Este tipo de terrorismo é alvo do mais puro fascismo, não apenas por ser alvo do terror, mas por se tornar símbolo dele. Hanekel, diretor de “A fita branca” (2009), descreve o fascismo implícito no filme: quando se ergue um absoluto como princípio ou ideal, seja ele religioso ou político, isso torna-se inumano e abre caminho ao terrorismo, pois pune os que não correspondem a esse ideal. A criança objetificada é o signo mais radical de instrumento e de alvo da propaganda nazifascista. Para o diretor, o modelo de autoridade representado no filme marcou profundamente os filhos. Essas crianças (personagens) se tornaram a geração que consolida o partido nazifacista no término da Primeira Guerra Mundial. No filme “O fotógrafo de Mathausen”, um oficial nazista ensina seu filho, ainda menino, a “caçar” inimigos e pretende que ele atire, à sangue-frio e no meio de uma festa, em outro menino judeu, que está servindo os comensais. O pai diz a ele: “Lembre-se de que, por mais parecido que seja a um ser humano, ele não é um ser humano”.

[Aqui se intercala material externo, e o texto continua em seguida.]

(* ===== verification/NatDiscovery.v ===== *)
(** NAT discovery ([pkg/natdiscovery]): the per-endpoint state machine, the
    server that probes remote endpoints and answers their probes, and the
    protocol messages.

    Times are nanoseconds read from one clock; each operation takes the time
    [now] its calls of [time.Now] see.  Protobuf encoding, the UDP sockets and
    the lookup of the source address are parameters.  The ready channel is the
    list of the values sent on it; its capacity (100) is not modelled. *)
From stdpp Require Import base gmap list strings fin_maps.
From Stdlib Require Import ZArith Lia.
From S2P Require Import Prelude GoNet K8s Cidr Endpoint.
Import Net Endpoint.
Local Open Scope Z_scope.

(** * The state of one remote endpoint ([remote_endpoint.go]) *)
Module RemoteNAT.

Inductive endpointState :=
| testingPrivateAndPublicIPs
| waitingForResponse
| selectedPublicIP
| selectedPrivateIP.

#[global] Instance endpointState_eq_dec : EqDecision endpointState.
Proof. solve_decision. Defined.

(** The package variables holding the delays. *)
Record Timers := mkTimers {
  RecheckTime : Z;
  TotalTimeout : Z;
  TotalTimeoutLoadBalancer : Z;
  PublicToPrivateFailoverTimeout : Z;
}.

Definition second : Z := 1000000000.

(** The values [init] stores. *)
Definition init_timers : Timers := {|
  RecheckTime := 2 * second;
  TotalTimeout := 60 * second;
  TotalTimeoutLoadBalancer := 6 * second;
  PublicToPrivateFailoverTimeout := second;
|}.

Record remoteEndpointNAT := mkRemote {
  endpoint : EndpointObj;
  family : IPFamily;
  state : endpointState;
  lastCheck : Z;
  lastTransition : Z;
  started : Z;
  timeout : Z;
  useIP : string;
  lastPublicIPRequestID : Z;
  lastPrivateIPRequestID : Z;
  useNAT : bool;
  usingLoadBalancer : bool;
}.

#[global] Instance remoteEndpointNAT_eq_dec : EqDecision remoteEndpointNAT.
Proof. solve_decision. Defined.

Record NATEndpointInfo := mkInfo {
  info_Endpoint : EndpointObj;
  UseNAT : bool;
  UseIP : string;
  UseFamily : IPFamily;
}.

#[global] Instance NATEndpointInfo_eq_dec : EqDecision NATEndpointInfo.
Proof. solve_decision. Defined.

(** The zero [time.Time], long before any reading of the clock. *)
Definition zeroTime : Z := -(2 ^ 63).

Definition toNATEndpointInfo (rn : remoteEndpointNAT) : NATEndpointInfo :=
  {| info_Endpoint := endpoint rn; UseNAT := useNAT rn; UseIP := useIP rn; UseFamily := family rn |}.

Definition newRemoteEndpointNAT (T : Timers) (now : Z) (ep : EndpointObj) (fam : IPFamily)
  : remoteEndpointNAT :=
  let usingLB := fst (GetBackendBool (Spec ep) UsingLoadBalancer false) in
  {| endpoint := ep; family := fam; state := testingPrivateAndPublicIPs;
     lastCheck := zeroTime; lastTransition := now; started := now;
     timeout := if usingLB then TotalTimeoutLoadBalancer T else TotalTimeout T;
     useIP := ""; lastPublicIPRequestID := 0; lastPrivateIPRequestID := 0;
     useNAT := false; usingLoadBalancer := usingLB |}.
(* ===== verification/CableEngine.v ===== *)
(** The cable engine ([pkg/cableengine/cableengine.go]) over the interfaces it
    uses: the cable driver ([pkg/cable/driver.go]) and NAT discovery.

    Creation timestamps are numbers; 0 is the zero [metav1.Time], which is also
    what reading a missing entry of [installedCables] gives. *)
From stdpp Require Import base gmap list strings fin_maps.
From Stdlib Require Import ZArith Lia.
From S2P Require Import Prelude GoNet K8s Cidr Endpoint NatDiscovery.
Import Net Endpoint RemoteNAT.
Local Open Scope Z_scope.

(** * Interfaces *)

(** [cable.Driver], on a driver state [D].  [GetActiveConnections] returns a
    slice that may share the driver's memory: a [handle], whose elements are
    read from the driver's current state. *)
Class Driver (D : Type) := {
  handle : Type;
  Init : eff D string unit;
  GetActiveConnections : eff D string handle;
  handle_len : handle -> nat;
  handle_read : D -> handle -> nat -> option Connection;
  GetConnections : eff D string (list Connection);
  ConnectToEndpoint : NATEndpointInfo -> eff D string string;
  DisconnectFromEndpoint : EndpointSpec -> IPFamily -> eff D string unit;
  DriverCleanup : eff D string unit;
}.

(** Two lists of the same cables, whose status may differ. *)
Definition same_cable (c c' : Connection) : Prop :=
  conn_Endpoint c' = conn_Endpoint c /\ UsingIP c' = UsingIP c /\ UsingNAT c' = UsingNAT c.

Definition same_cables (l l' : list Connection) : Prop := Forall2 same_cable l l'.
(* ===== verification/Metrics.v ===== *)
(** Cable metrics ([pkg/cable/metrics.go]): the published gauges and the map of
    recorded cables they must agree with.

    A Prometheus gauge vector is a parameter with the documented behaviour of
    its calls; measured values and times are numbers. *)
From stdpp Require Import base gmap list strings fin_maps fin_map_dom.
From Stdlib Require Import ZArith Lia.
From S2P Require Import Prelude GoNet K8s Cidr Endpoint.
Import Endpoint.
Local Open Scope Z_scope.

(** [prometheus.Labels] *)
Abbreviation Labels := (gmap string string).

(** [prometheus.GaugeVec]: one series per set of labels. *)
Class GaugeVec (G : Type) := {
  series : G -> gmap Labels Z;
  gauge_Set : Labels -> Z -> G -> G;
  gauge_Delete : Labels -> G -> G;
  gauge_DeletePartialMatch : Labels -> G -> G;
}.

Class GaugeVecLaws (G : Type) `{!GaugeVec G} := {
  series_Set : forall l v g, series (gauge_Set l v g) = <[l := v]> (series g);
  series_Delete : forall l g, series (gauge_Delete l g) = delete l (series g);
  (** Every series that has all the given labels goes. *)
  series_DeletePartialMatch : forall l g,
    series (gauge_DeletePartialMatch l g) = filter (fun p => ~ l ⊆ p.1) (series g);
}.

Module Metrics.

Definition cableDriverLabel : string := "cable_driver".
Definition localClusterLabel : string := "local_cluster".
Definition localHostnameLabel : string := "local_hostname".
Definition localEndpointIPLabel : string := "local_endpoint_ip".
Definition remoteClusterLabel : string := "remote_cluster".
Definition remoteHostnameLabel : string := "remote_hostname".
Definition remoteEndpointIPLabel : string := "remote_endpoint_ip".
Definition connectionsStatusLabel : string := "status".

(** * State *)

Record cableStatus := mkCableStatus {
  labels : Labels;
  status : string;
  cableName : string;
}.

(** [shortConnectionKey]: cable driver name and status. *)
Abbreviation shortConnectionKey := (string * string)%type.

(** The package's variables. *)
Record metrics (G : Type) := mkMetrics {
  rxGauge : G;
  txGauge : G;
  connectionsGauge : G;
  shortConnectionsGauge : G;
  connectionEstablishedTimestampGauge : G;
  connectionLatencySecondsGauge : G;
  cableStatuses : gmap string cableStatus;
  publishedShortConnections : gmap shortConnectionKey Z;
}.
Arguments mkMetrics {G}.
Arguments rxGauge {G}.
Arguments txGauge {G}.
Arguments connectionsGauge {G}.
Arguments shortConnectionsGauge {G}.
Arguments connectionEstablishedTimestampGauge {G}.
Arguments connectionLatencySecondsGauge {G}.
Arguments cableStatuses {G}.
Arguments publishedShortConnections {G}.

Section ops.
Context {G : Type} `{!GaugeVec G} `{K8sNet}.

Definition on_rx (f : G -> G) (m : metrics G) : metrics G :=
  mkMetrics (f (rxGauge m)) (txGauge m) (connectionsGauge m) (shortConnectionsGauge m)
    (connectionEstablishedTimestampGauge m) (connectionLatencySecondsGauge m) (cableStatuses m)
    (publishedShortConnections m).
Definition on_tx (f : G -> G) (m : metrics G) : metrics G :=
  mkMetrics (rxGauge m) (f (txGauge m)) (connectionsGauge m) (shortConnectionsGauge m)
    (connectionEstablishedTimestampGauge m) (connectionLatencySecondsGauge m) (cableStatuses m)
    (publishedShortConnections m).
Definition on_connections (f : G -> G) (m : metrics G) : metrics G :=
  mkMetrics (rxGauge m) (txGauge m) (f (connectionsGauge m)) (shortConnectionsGauge m)
    (connectionEstablishedTimestampGauge m) (connectionLatencySecondsGauge m) (cableStatuses m)
    (publishedShortConnections m).
Definition on_established (f : G -> G) (m : metrics G) : metrics G :=
  mkMetrics (rxGauge m) (txGauge m) (connectionsGauge m) (shortConnectionsGauge m)
    (f (connectionEstablishedTimestampGauge m)) (connectionLatencySecondsGauge m) (cableStatuses m)
    (publishedShortConnections m).
Definition on_latency (f : G -> G) (m : metrics G) : metrics G :=
  mkMetrics (rxGauge m) (txGauge m) (connectionsGauge m) (shortConnectionsGauge m)
    (connectionEstablishedTimestampGauge m) (f (connectionLatencySecondsGauge m)) (cableStatuses m)
    (publishedShortConnections m).
Definition with_statuses (f : gmap string cableStatus -> gmap string cableStatus) (m : metrics G)
    : metrics G :=
  mkMetrics (rxGauge m) (txGauge m) (connectionsGauge m) (shortConnectionsGauge m)
    (connectionEstablishedTimestampGauge m) (connectionLatencySecondsGauge m)
    (f (cableStatuses m)) (publishedShortConnections m).
Definition with_short (g : G) (p : gmap shortConnectionKey Z) (m : metrics G) : metrics G :=
  mkMetrics (rxGauge m) (txGauge m) (connectionsGauge m) g
    (connectionEstablishedTimestampGauge m) (connectionLatencySecondsGauge m) (cableStatuses m) p.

A imagem de crianças com armas ou de adultos mostrando armas às crianças foi um dos símbolos mais marcantes do nazifascismo do pré-guerra e durante a guerra. Essas cenas precisavam ser exibidas amplamente, não apenas para dar exemplo do homem ideal, mas também para minimizar ou banalizar a brutalidade do adulto através da imagem de inocência que a criança pode transmitir ou da porosidade entre brincar e realidade.
Criança como alvo e como tema
A operação de perversão que está incluída em todo fascismo contém o prazer e o gozo do uso do olhar infantil no apagamento violento do outro, da diferença, do humano. O igual deslocamento ocorre em um duplo movimento de denegação: quando, ante uma situação ou cena, vemos que é aquilo e dizemos isso não é aquilo. Nesse caso, diz-se que “ele não é humano, ela não é uma criança”. Entretanto, um adulto com uma criança nos braços e uma arma na mão posa para definir a cena perversa do fascismo: isso não é uma criança e isso não é uma arma. Mas a violência inumana está presente justamente porque, sim, trata-se de uma criança e isso é arma.
No fascismo, a criança é o alvo e a arma é o seu tema, associando a morte à promessa da vida.Unir crianças a armas de fogo e divulgar essas cenas conjuga-se no mais alto refinamento da perversão.
É urgente lutar pela confiança na paz, pelo direito da criança ser criança, pelo cuidado em rede, pela força da educação pública e gratuita para todos, pelo respeito às comunidades vulneráveis, pelo fortalecimento do SUS, pelos cuidados já assegurados através do Artigo 227 da Constituição Federal, do Estatuto da Criança e do Adolescente da Convenção dos Direitos da Criança.
A ética para a vida é o que pode aplacar o medo e fazer com que as crianças possam brincar em paz e com liberdade, que possam viver sem o tormento da falta de proteção dos adultos.
* Claudia Mascarenhas, psicanalista, diretora clínica do Instituto Viva Infância que faz parte da Rede Nacional primeira infância RNPI, Pós doutoranda em Saúde Coletiva UFBA/ISC/FASA.
** Este texto é de exclusiva responsabilidade do autor e não reflete, necessariamente, a opinião do Lunetas.